## Prompt
Within the entries below, find the portion that opens with the line containing "(** The current" and closes with the line containing "deliver, and the". Retype that portion exactly and only.

## Input material
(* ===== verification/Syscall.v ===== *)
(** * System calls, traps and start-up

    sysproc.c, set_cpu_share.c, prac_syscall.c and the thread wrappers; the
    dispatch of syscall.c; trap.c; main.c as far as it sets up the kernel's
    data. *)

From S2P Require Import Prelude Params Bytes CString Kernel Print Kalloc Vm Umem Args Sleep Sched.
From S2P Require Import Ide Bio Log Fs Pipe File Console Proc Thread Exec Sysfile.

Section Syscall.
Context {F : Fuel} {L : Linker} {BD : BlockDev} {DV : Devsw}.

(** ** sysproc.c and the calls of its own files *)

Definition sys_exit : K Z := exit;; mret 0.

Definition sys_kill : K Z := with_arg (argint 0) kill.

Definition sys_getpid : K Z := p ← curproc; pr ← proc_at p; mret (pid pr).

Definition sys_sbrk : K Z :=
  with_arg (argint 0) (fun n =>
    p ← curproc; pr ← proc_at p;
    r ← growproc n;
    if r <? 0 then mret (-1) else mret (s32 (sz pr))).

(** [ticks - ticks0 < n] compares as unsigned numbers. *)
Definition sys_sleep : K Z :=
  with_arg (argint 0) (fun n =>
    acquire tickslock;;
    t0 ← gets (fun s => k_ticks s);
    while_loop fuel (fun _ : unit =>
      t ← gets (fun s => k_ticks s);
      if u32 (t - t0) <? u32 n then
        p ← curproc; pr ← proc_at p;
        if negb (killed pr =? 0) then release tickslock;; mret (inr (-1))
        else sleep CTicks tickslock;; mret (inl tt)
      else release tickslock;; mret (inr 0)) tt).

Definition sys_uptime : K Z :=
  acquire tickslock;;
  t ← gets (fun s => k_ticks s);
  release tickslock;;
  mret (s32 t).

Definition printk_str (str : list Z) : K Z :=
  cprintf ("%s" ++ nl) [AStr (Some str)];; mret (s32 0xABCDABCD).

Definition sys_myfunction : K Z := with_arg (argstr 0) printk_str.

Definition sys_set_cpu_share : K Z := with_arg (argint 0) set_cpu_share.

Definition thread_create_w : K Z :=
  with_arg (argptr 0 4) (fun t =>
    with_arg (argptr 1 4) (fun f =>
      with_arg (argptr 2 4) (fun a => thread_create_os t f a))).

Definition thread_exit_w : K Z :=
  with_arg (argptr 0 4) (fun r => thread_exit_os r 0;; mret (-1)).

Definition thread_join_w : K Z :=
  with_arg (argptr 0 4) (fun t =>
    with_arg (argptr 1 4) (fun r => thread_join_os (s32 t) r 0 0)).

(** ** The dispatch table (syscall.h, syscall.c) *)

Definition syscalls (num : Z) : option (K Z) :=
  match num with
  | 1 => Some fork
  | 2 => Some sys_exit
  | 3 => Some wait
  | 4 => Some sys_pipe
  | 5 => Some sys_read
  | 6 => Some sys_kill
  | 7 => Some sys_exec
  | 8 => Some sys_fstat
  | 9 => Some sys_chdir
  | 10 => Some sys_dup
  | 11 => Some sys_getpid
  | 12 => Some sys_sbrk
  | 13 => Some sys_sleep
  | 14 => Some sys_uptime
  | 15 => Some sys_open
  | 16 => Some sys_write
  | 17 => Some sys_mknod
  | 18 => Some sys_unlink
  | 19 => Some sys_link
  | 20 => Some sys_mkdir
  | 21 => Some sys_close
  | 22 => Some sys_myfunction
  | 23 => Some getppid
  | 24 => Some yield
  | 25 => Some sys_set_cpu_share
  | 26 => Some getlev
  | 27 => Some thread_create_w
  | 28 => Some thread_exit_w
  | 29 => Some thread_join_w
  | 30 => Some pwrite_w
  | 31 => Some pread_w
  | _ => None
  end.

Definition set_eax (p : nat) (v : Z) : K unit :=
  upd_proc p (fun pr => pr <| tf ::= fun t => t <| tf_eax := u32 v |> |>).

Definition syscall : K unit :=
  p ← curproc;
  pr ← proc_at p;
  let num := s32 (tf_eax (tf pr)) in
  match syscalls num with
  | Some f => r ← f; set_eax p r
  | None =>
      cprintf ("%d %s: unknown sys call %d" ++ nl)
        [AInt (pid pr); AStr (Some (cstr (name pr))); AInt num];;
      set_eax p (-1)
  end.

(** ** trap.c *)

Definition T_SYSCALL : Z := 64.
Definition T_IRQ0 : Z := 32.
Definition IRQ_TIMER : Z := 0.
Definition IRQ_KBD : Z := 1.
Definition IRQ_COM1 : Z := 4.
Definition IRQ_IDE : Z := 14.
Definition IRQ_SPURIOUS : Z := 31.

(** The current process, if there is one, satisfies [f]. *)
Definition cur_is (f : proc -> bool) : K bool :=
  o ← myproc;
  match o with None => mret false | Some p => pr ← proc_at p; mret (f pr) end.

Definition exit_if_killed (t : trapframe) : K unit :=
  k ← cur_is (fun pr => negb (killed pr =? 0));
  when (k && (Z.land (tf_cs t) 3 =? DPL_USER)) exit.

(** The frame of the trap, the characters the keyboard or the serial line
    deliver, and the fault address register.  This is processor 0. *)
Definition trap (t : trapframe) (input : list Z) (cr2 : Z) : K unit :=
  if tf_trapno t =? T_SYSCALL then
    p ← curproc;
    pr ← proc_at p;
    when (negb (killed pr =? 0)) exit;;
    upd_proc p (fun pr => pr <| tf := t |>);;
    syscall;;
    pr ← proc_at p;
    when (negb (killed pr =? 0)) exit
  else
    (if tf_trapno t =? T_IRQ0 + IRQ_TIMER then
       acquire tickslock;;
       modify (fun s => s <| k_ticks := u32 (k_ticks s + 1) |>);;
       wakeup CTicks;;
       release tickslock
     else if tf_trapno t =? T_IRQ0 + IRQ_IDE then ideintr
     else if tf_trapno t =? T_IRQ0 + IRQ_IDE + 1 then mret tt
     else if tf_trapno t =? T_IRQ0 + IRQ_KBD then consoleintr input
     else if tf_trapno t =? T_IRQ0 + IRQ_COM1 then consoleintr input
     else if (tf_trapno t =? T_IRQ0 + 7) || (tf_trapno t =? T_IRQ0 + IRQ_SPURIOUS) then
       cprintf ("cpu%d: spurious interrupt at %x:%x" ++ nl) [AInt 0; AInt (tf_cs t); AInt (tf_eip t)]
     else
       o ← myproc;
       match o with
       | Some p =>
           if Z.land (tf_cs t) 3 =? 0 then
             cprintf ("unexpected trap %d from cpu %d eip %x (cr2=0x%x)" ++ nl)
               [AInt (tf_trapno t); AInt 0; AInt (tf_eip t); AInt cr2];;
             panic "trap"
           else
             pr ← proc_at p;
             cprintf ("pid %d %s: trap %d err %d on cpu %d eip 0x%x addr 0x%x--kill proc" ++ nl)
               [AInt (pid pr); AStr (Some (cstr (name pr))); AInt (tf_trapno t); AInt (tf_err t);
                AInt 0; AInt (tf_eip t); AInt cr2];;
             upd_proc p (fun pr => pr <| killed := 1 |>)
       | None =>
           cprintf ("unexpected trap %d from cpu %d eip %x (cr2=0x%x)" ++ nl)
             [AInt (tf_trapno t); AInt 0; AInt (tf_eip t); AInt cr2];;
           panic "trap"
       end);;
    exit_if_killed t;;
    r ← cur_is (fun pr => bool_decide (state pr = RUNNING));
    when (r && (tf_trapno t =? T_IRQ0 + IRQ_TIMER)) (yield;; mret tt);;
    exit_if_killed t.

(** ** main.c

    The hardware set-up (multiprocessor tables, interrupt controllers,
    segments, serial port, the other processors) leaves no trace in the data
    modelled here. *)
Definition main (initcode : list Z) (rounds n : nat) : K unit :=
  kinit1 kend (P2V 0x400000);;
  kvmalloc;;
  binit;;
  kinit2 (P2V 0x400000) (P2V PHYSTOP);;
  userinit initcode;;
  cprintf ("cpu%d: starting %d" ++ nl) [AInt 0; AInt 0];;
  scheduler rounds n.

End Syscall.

## Answer below
(** The current process, if there is one, satisfies [f]. *)
Definition cur_is (f : proc -> bool) : K bool :=
  o ← myproc;
  match o with None => mret false | Some p => pr ← proc_at p; mret (f pr) end.

Definition exit_if_killed (t : trapframe) : K unit :=
  k ← cur_is (fun pr => negb (killed pr =? 0));
  when (k && (Z.land (tf_cs t) 3 =? DPL_USER)) exit.

(** The frame of the trap, the characters the keyboard or the serial line
    deliver, and the fault address register.  This is processor 0. *)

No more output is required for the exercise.